While it’s said politics requires some “economy with the truth”, is anyone – including African political parties – interested in actual facts anymore?

Political parties will say a lot to get ahead. And at Africa Check we strain sinews to keep up with them, though it can often feel like plugging a leak with a sponge.

Only the most cynical would think political parties by their nature are primed to be permanently at odds with facts and accuracy. But there is wide acceptance by many societies that politics generally requires some “economy with the truth”.

The misrepresentations take various forms, both benign and malign, as we regularly discover in our fact-checking work in Kenya, Nigeria and South Africa.

First, there are parties that make clever-worded statements that on the surface sound sensible. But peel back a layer or two and things get a bit more interesting.

Take the recent municipal elections in South Africa. With frequent blackouts, euphemistically referred to as “loadshedding” by those charged with keeping the lights on, it was no surprise that electricity featured in many manifestos.

Take the Democratic Alliance, the country’s second-largest party. “If you live in DA-run Cape Town, you already experience fewer blackouts. The Steenbras Hydro-electrical Power Scheme has reduced load shedding times compared to municipalities not run by the DA,” it purred.

The party prides itself on its record governing the Western Cape province, so much so that its manifesto was titled “A record of action, and a promise of more.”

The Upper Steenbras dam in the port city of Cape Town has four turbines that generate 160 megawatts of the increasingly rare commodity. City officials say residents have been spared tens of hours of loadshedding during the year, strengthening the DA’s claim of being a model government.

If the “conditions are appropriate” and there is “spare capacity”, the Western Cape government says, “most City customers will likely continue to be protected from stage 1 and 2 of Eskom’s loadshedding”. Eskom is the country’s much-excoriated power utility.

There’s a slight problem with this claim: short of its geographical location, the operation of the dam generally has little to do with the party, a point exasperated-sounding energy analysts were at pains to make. Others were kinder, however, attributing the station’s maintenance work to the city.

Political rivals’ tit-for-tat in Nigeria

The claims to greatness do not stop there. Earlier in the year Nigeria’s two main parties treated the country to a mud fight that left neither looking any cleaner. The trigger was exiting Twitter chief Jack Dorsey’s perceived snub, given Nigeria is the continent’s largest economy, in choosing Ghana for its Africa headquarters.

The antagonists were the ruling All Progressives Congress (APC) and the party it ousted from office in 2015, the Peoples Democratic Party (PDP).

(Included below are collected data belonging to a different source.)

(* ===== verification/StateTables.v ===== *)
(** * The grant tables: [internal/storage/state/grants.go] and [plans.go]

    The records the grant store exchanges with the database, the rows of the
    tables (internal/dbsql/models.go), the statements of queries.sql that read
    and change them, and the transaction [saveGrantSnapshot].

    A table is a finite map from its primary key to rows that carry that key.
    A time column holds the instant its fixed-width text denotes, so
    [formatTime] and [parseTime] are the identity here and a row's times always
    parse; the columns of the named string types (status, state, kind, failure
    code) keep the type.  What SQLite itself may refuse, a [CHECK], a unique
    index, a foreign key or an I/O error, is the argument [admits], and how a
    transaction begins and ends are the arguments [begin_tx] and [commit_tx]. *)

From S2P Require Export GrantsStore Cursor.

Local Open Scope Z_scope.

(** ** operation/digest *)

Definition is_hex_digit (c : Ascii.ascii) : bool :=
  let b := byte_of c in
  ((48 <=? b) && (b <=? 57)) || ((97 <=? b) && (b <=? 102)) || ((65 <=? b) && (b <=? 70)).

(** [plandigest.Valid]: the hexadecimal text of a SHA-256 sum. *)
Definition plandigest_Valid (value : string) : bool :=
  (len value =? 64) && forallb is_hex_digit (list_of_string value).

(** ** Records *)

(** [state.GrantRecord]; a nil [*int] is [None]. *)
Record GrantRecord : Type := MkGrantRecord {
  gr_ID : string;
  gr_Client : string;
  gr_ClientRequestID : string;
  gr_Operation : string;
  gr_TargetJSON : string;
  gr_AttrsJSON : string;
  gr_MetadataJSON : string;
  gr_PlanDigest : string;
  gr_Reason : string;
  gr_Status : Status;
  gr_Revision : Z;
  gr_CreatedAt : Time;
  gr_PendingExpiresAt : Time;
  gr_ExpiresAt : Time;
  gr_Duration : Duration;
  gr_RequestedDuration : Duration;
  gr_PendingTimeout : Duration;
  gr_DecidedAt : Time;
  gr_DecidedBy : string;
  gr_DecidedOnBehalfOf : string;
  gr_FailureCode : Code;
  gr_FailureReference : string;
  gr_FailedAt : Time;
  gr_UsedAt : Time;
  gr_UsedCount : Z;
  gr_UseRevision : Z;
  gr_ReservedCount : Z;
  gr_ReservedAt : Time;
  gr_ReservationRetained : bool;
  gr_ReservationRevision : Z;
  gr_MaxUses : option Z;
  gr_RequestedMaxUses : option Z;
  gr_RequestedMaxUsesDefaulted : bool;
  gr_ExpiredFrom : Status
}.

(** [state.GrantUseRecord] *)
Record GrantUseRecord : Type := MkGrantUseRecord {
  ur_RequestID : string;
  ur_GrantID : string;
  ur_Operation : string;
  ur_State : UseState;
  ur_Revision : Z;
  ur_CreatedAt : Time;
  ur_UpdatedAt : Time;
  ur_SettledAt : Time
}.

(** [state.GrantLifecycleRecord] *)
Record GrantLifecycleRecord : Type := MkGrantLifecycleRecord {
  lr_Sequence : Z;
  lr_Cursor : string;
  lr_GrantID : string;
  lr_Kind : EventKind;
  lr_Revision : Z;
  lr_OccurredAt : Time;
  lr_PayloadJSON : string
}.

(** [state.GrantDecisionRecord] *)
Record GrantDecisionRecord : Type := MkGrantDecisionRecord {
  dr_Scope : string;
  dr_RequestID : string;
  dr_Action : string;
  dr_IdempotencyKey : string;
  dr_CommandHash : string;
  dr_ResultJSON : string;
  dr_PreviousJSON : string;
  dr_EventCursor : string;
  dr_CommittedAt : Time
}.

(** [state.GrantSnapshot] *)
Record GrantSnapshot : Type := MkGrantSnapshot {
  snap_Grants : list GrantRecord;
  snap_Uses : list GrantUseRecord;
  snap_Events : list GrantLifecycleRecord;
  snap_Decisions : list GrantDecisionRecord
}.

(** [state.PlanRecord], also [grants.ImmutablePlan]. *)
Record Plan : Type := MkPlan {
  plan_Digest : string;
  plan_SchemaName : string;
  plan_Canonical : string;
  plan_CreatedAt : Time
}.

(** [reflect.DeepEqual] *)
#[export] Instance GrantRecord_eq_dec : EqDecision GrantRecord.
Proof. solve_decision. Defined.
#[export] Instance GrantUseRecord_eq_dec : EqDecision GrantUseRecord.
Proof. solve_decision. Defined.
#[export] Instance GrantLifecycleRecord_eq_dec : EqDecision GrantLifecycleRecord.
Proof. solve_decision. Defined.
#[export] Instance GrantDecisionRecord_eq_dec : EqDecision GrantDecisionRecord.
Proof. solve_decision. Defined.
#[export] Instance GrantSnapshot_eq_dec : EqDecision GrantSnapshot.
Proof. solve_decision. Defined.

(** ** Rows *)

(** [dbsql.Grant]: optional columns are [NULL] where the record has a zero value. *)
Record GrantRow : Type := MkGrantRow {
  row_ID : string;
  row_Client : string;
  row_ClientRequestID : string;
  row_Operation : string;
  row_TargetJson : string;
  row_AttrsJson : string;
  row_MetadataJson : string;
  row_PlanDigest : option string;
  row_Reason : string;
  row_Status : Status;
  row_Revision : Z;
  row_CreatedAt : Time;
  row_PendingExpiresAt : Time;
  row_ExpiresAt : option Time;
  row_DurationNs : Z;
  row_RequestedDurationNs : Z;
  row_PendingTimeoutNs : Z;
  row_DecidedAt : option Time;
  row_DecidedBy : string;
  row_DecidedOnBehalfOf : string;
  row_FailureCode : Code;
  row_FailureReference : string;
  row_FailedAt : option Time;
  row_UsedAt : option Time;
  row_UsedCount : Z;
  row_UseRevision : Z;
  row_ReservedCount : Z;
  row_ReservedAt : option Time;
  row_ReservationRetained : Z;
  row_ReservationRevision : Z;
  row_MaxUses : option Z;
  row_RequestedMaxUses : option Z;
  row_RequestedMaxUsesDefaulted : Z;
  row_ExpiredFrom : option Status
}.

(** [dbsql.GrantUse] *)
Record UseRow : Type := MkUseRow {
  urow_RequestID : string;
  urow_GrantID : string;
  urow_Operation : string;
  urow_State : UseState;
  urow_Revision : Z;
  urow_CreatedAt : Time;
  urow_UpdatedAt : Time;
  urow_SettledAt : option Time
}.

(** [dbsql.LifecycleEvent] with subject kind [grant]; no other kind is written. *)
Record EventRow : Type := MkEventRow {
  erow_Sequence : Z;
  erow_Cursor : string;
  erow_SubjectID : string;
  erow_Kind : EventKind;
  erow_Revision : Z;
  erow_OccurredAt : Time;
  erow_PayloadJson : string
}.

(** [dbsql.DecisionRecord] *)
Record DecisionRow : Type := MkDecisionRow {
  drow_Scope : string;
  drow_RequestID : string;
  drow_Action : string;
  drow_IdempotencyKey : string;
  drow_CommandHash : string;
  drow_ResultJson : string;
  drow_PreviousJson : string;
  drow_EventCursor : string;
  drow_CommittedAt : Time
}.

(** [agentv1.State] of an operation. *)
Inductive State : Type :=
| StatePending
| StateApproved
| StateExecuting
| StateSucceeded
| StateFailed
| StateDenied
| StateExpired
| StateCanceled
| StateOther (text : string).

#[export] Instance State_eq_dec : EqDecision State.
Proof. solve_decision. Defined.

(** [dbsql.Operation] *)
Record OperationRow : Type := MkOperationRow {
  orow_ID : string;
  orow_ApiVersion : string;
  orow_Broker : string;
  orow_ClientID : string;
  orow_IdempotencyKey : string;
  orow_Operation : string;
  orow_TargetJson : string;
  orow_ArgumentsJson : string;
  orow_Reason : string;
  orow_State : State;
  orow_Revision : Z;
  orow_CreatedAt : Time;
  orow_UpdatedAt : Time;
  orow_TerminalAt : option Time;
  orow_ApprovalID : string;
  orow_PresentationJson : string;
  orow_ResultJson : option string;
  orow_ErrorJson : option string;
  orow_PlanDigest : option string
}.

(** ** Columns *)

Definition nullTime (value : Time) : option Time :=
  if time_is_zero value then None else Some value.
Definition parseNullTime (value : option Time) : Time := default 0 value.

Nigeria’s status as Africa’s biggest economy was achieved under president Muhammadu Buhari, trilled the APC.

The only problem was, Nigeria’s economy was rebased – the fancy thing that countries do to account for the changing structure of their economies – before Buhari took office in May 2015.

Back came the PDP, countering that under the APC, Nigeria had become the “world poverty capital”.

A much-cited running counter, the World Poverty Clock, did find that in 2018 the number of Nigerian people living in extreme poverty, defined as less than US$1.90 a day, exceeded those in India.

The gaping hole in this argument is that poverty in Nigeria is due to the actions of successive governments since the country’s independence in 1960. “It’s a trend; you can’t single out one regime,” one economist told us.

The APC would a few weeks later suspend Twitter after the social media platform miffed it again by deleting one of Buhari’s tweets.

Exaggeration and outright lies

Then there are the exaggerators. Kenyan billionaire Jimi Wanjigi divides opinion in the country, but this has not deterred him from casting a covetous eye on the presidency. Kenya votes for a new president in August 2022 with the incumbent Uhuru Kenyatta set to depart.

In his first at-length media interview about his ambitions, Wanjigi set about outlining his vision. But he could not resist sending a few barbs the way of Kenyatta, whose government he has since fallen out with.

“If you look at the growth patterns, the Kibaki period was phenomenal. We went from a negative 1% [growth rate under] Moi.” Mwai Kibaki is Kenyatta’s predecessor, while Daniel arap Moi ruled Kenya until 2002.

The essence of Wanjigi’s argument was that Kenyatta’s government was underperforming, but the available economic data did not bear him out. While Moi’s 24-year rule was marked by low growth, only in 1992 did the country see a contraction, at -7%.